Der schöne Beck war verlobt!

Wie ein Orkan brauste es durch alle Kneipen und Ballsäle. Wie hieß die Glückliche, welche das entzückende Bärtchen Henri quatre kratzen fühlen durfte? Eine Dame der Halbwelt natürlich. Man konnte sich denken, daß Beck, ein schöner Mann, Lumpengeschmack hatte.

Eine krause Wut zeichnete nach dem Bekanntwerden so manches Mädchenantlitz der Oberwelt. Ein Beweis, wie beneidenswert eigentlich die Unterwelt war. Und man zweifelte nicht, daß dieser schöne Beck es fertig bringen würde, die berüchtigte Elena in der Oberwelt heimisch zu machen.

Elena saß dann mit ihrem bukettierten Rufe wie ein Schatten mitten unter den Frauen des unantastbaren Leumunds. Es war nicht auszudenken. Und doch war Beck so schön, daß keine einzige gegen ihn Stellung zu nehmen wagte, er konnte sich einfach alles erlauben. Man murrte in der Stille, und bewunderte seine Schönheit nach wie vor laut.

Ganz anders stand die Sache mit Beck selbst. Wohl hatte er sich verlobt, aber nur, um scheinbar zu heiraten. Er wollte es prüfen, wie der Wirbelwind in die Krinolinen fuhr. Deshalb hatte er sich Elena ausgesucht.

Er hoffte, diese Person ebenso leicht, wie er sie genommen hatte, wieder abschieben zu können. Dann wäre die Frauenwelt noch rasender um ihn geworden, wenn er wieder frei war. Beck war ein dämonischer Kavalier und hatte sich dieses Programm ohne Mephistos Hilfe zurechtgelegt.

Elena hatte in ihrem Leben schon wahrhaft viel hinter sich und hatte energische Nüstern. Freilich, der schöne Beck war kühn genug, ein Scherzspiel mit ihr zu wagen.
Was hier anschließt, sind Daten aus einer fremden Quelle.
(* ===== verification/Scheduling.v ===== *)
(** The scheduling area of vs-core (src/libs/vs-core, scheduling.py): first-in first-out admission
    into bounded capacity, occupancy episodes and their accounting, and the operator's controls.
    [schedule] consumes one event; what it asks of the other areas is in its signals. *)
From S2P Require Import Prelude Floats CoreValues CoreProofs WaitClock.

(** ** Python's [any] and filtering comprehensions over a test that can raise *)

Fixpoint any_result {A} (f : A -> result bool) (l : list A) : result bool :=
  match l with
  | [] => Ok false
  | x :: l => let* b := f x in if (b : bool) then Ok true else any_result f l
  end.
Fixpoint filter_result {A} (f : A -> result bool) (l : list A) : result (list A) :=
  match l with
  | [] => Ok []
  | x :: l =>
    let* b := f x in
    let* l := filter_result f l in
    Ok (if (b : bool) then x :: l else l)
  end.

Section Scheduling.
Context {digests : Digests}.

Abbreviation Change := (AreaChange SchedulingState).

(** [AreaChange(state=state)]. *)
Definition unchanged (state : SchedulingState) : Change := mk_AreaChange state [] [].

Definition owner (context : SchedulingContext) (t : AttemptRef) : option AttemptView :=
  find (fun a => pystr_eqb (at_attempt_id a) (ar_attempt_id t) && (at_generation a =? ar_generation t))
    (cx_attempts context).

Definition mode (context : SchedulingContext) (t : AttemptRef) (admission_id : DecisionId)
  : result WorkspaceMode :=
  match owner context t with
  | Some a => Ok (wp_mode (at_workspace a))
  | None =>
    match find (has_decision_id admission_id) (ru_receipts (cx_run context)) with
    | Some receipt =>
      match dr_decision receipt with
      | Some (C_Start d) => Ok (wp_mode (sa_workspace d))
      | _ => Err (ContractValidationError "decision_id" "admission has no canonical workspace plan")
      end
    | None => Err (ContractValidationError "decision_id" "admission has no canonical workspace plan")
    end
  end.

(** What an unregistered start of the queue holds of the admission budget. *)
Definition reservation (context : SchedulingContext) (r : AdmissionRequest) : Z :=
  match r with
  | Start q => if is_Some_b (owner context (target r)) then 0 else aq_admission_charge q
  | Reopen _ => 0
  end.
Definition reserved (context : SchedulingContext) (queue : list AdmissionRequest) : Z :=
  zsum (map (reservation context) queue).
Definition remaining (state : SchedulingState) (context : SchedulingContext) : Z :=
  admission_remaining (cx_attempts context) (li_max_attempts (ru_limits (cx_run context)))
    (reserved context (ss_queue state)).

Definition reject (state : SchedulingState) (request : AdmissionRequest) (code : RejectionCode)
    (detail : string) : Change :=
  mk_AreaChange state [] [E_Rejected (rq_decision_id request) code [py "scheduling"] (py detail)].

(** ** Stops *)

Definition committed_stops (context : SchedulingContext) : list Finish :=
  let run := cx_run context in
  concat (map (fun receipt =>
    match finish_of receipt, dr_feedback receipt with
    | Some d, Accepted feedback_id =>
      if pystr_eqb (dr_decision_id receipt) (fi_decision_id d)
         && pystr_eqb (fi_decision_id d) feedback_id
         && bool_decide (sc_owner (fi_scope d) = RunOwner (ru_run_id run))
         && (sc_generation (fi_scope d) =? ru_generation run)
      then [d] else []
    | _, _ => []
    end) (ru_receipts run)).

Definition first_stop (context : SchedulingContext) : result (option Finish) :=
  let* stop := committed_stop (cx_run context) in Ok (proven stop).

Definition before_deadline (run : RunState) : bool := f_lt (ru_now_at run) (ru_deadline_at run).

Definition accepting (context : SchedulingContext) : result bool :=
  let run := cx_run context in
  let* open_run :=
    if bool_decide (ru_status run = RUNNING) && negb (is_Some_b (ru_result run))
    then Ok true else draining run in
  Ok (open_run && before_deadline run && bool_decide (re_recovery_phase (cx_records context) = READY)).

(** ** Proofs of admission *)

Definition registration (context : SchedulingContext) (t : AttemptRef) : result (option StartAttempt) :=
  let receipts := ru_receipts (cx_run context) in
  (fix first (rows : list DecisionReceipt) : result (option StartAttempt) :=
     match rows with
     | [] => Ok None
     | receipt :: rows =>
       let* decision := accepted_decision receipts (dr_decision_id receipt) in
       match decision with
       | Some (C_Start d) =>
         if bool_decide (sc_owner (sa_scope d) = RunOwner (ru_run_id (cx_run context)))
            && pystr_eqb (sa_attempt_id d) (ar_attempt_id t)
            && (sc_generation (sa_scope d) =? ar_generation t)
         then Ok (Some d) else first rows
       | _ => first rows
       end
     end) receipts.

(** The receipt of a live admission charge of exactly the requested amount. *)
Definition admission_receipt (charge : Z) (c : ChargeReceipt) : bool :=
  bool_decide (cg_kind c = ADMISSION) && (cg_charged c =? charge)
  && negb (is_Some_b (cg_historical_proof c)).

Definition validate_start (state : SchedulingState) (context : SchedulingContext) (request : AttemptRequest)
  : result (option Change) :=
  let run := cx_run context in
  let* decision := accepted_decision (ru_receipts run) (aq_decision_id request) in
  match decision with
  | Some (C_Start d) =>
    if negb (bool_decide (sc_owner (sa_scope d) = RunOwner (ru_run_id run))) then
      Ok (Some (reject state (Start request) OWNERSHIP "start requires canonical accepted decision"))
    else if negb (pystr_eqb (aq_attempt_id request) (sa_attempt_id d)
                  && pystr_eqb (aq_item_id request) (sa_item_id d)
                  && (aq_generation request =? sc_generation (sa_scope d))
                  && (aq_admission_charge request =? ab_admission_charge (sa_budget d))) then
      Ok (Some (reject state (Start request) IDENTITY_CONFLICT "start differs from canonical decision"))
    else
      let* original := registration context (target (Start request)) in
      match owner context (target (Start request)) with
      | None => Ok None
      | Some a =>
        if negb (bool_decide (original = Some d)) then
          Ok (Some (reject state (Start request) OWNERSHIP
                      "attempt has a different registration authority"))
        else if negb (pystr_eqb (at_item_id a) (aq_item_id request))
                || negb (existsb (admission_receipt (aq_admission_charge request)) (at_charges a)) then
          Ok (Some (reject state (Start request) OWNERSHIP
                      "queued owner requires its live admission receipt"))
        else Ok None
      end
  | _ => Ok (Some (reject state (Start request) OWNERSHIP "start requires canonical accepted decision"))
  end.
Elena, war sie so unerfahren geblieben, daß sie dies nicht von der ersten Stunde an merkte, wie er mit wohlgesetzten Liebesschwüren nahte, heißes Begehren in den Augen?

Offenbar ließ sie sich von Beck anbeten nach Herzensnöten und war der Spielball seiner Liebesleidenschaft. Man glaubte, ein Kindchen zu sehen, so verändert war Elena. Sie gab sich ganz ihrem Heiland, dem schönen Beck, hin und sie zeigte sich hingegeben, unwiderstrebend allem, was er von ihr begehrte.

So kam es, daß der schöne Beck viel von ihr hatte und genug hatte, ganz wie er es ahnte. Er wußte, diese Hingabe an mich ist so groß, daß ich die Hingabe auch nicht einbüße, wenn ich Elena zu Boden trete.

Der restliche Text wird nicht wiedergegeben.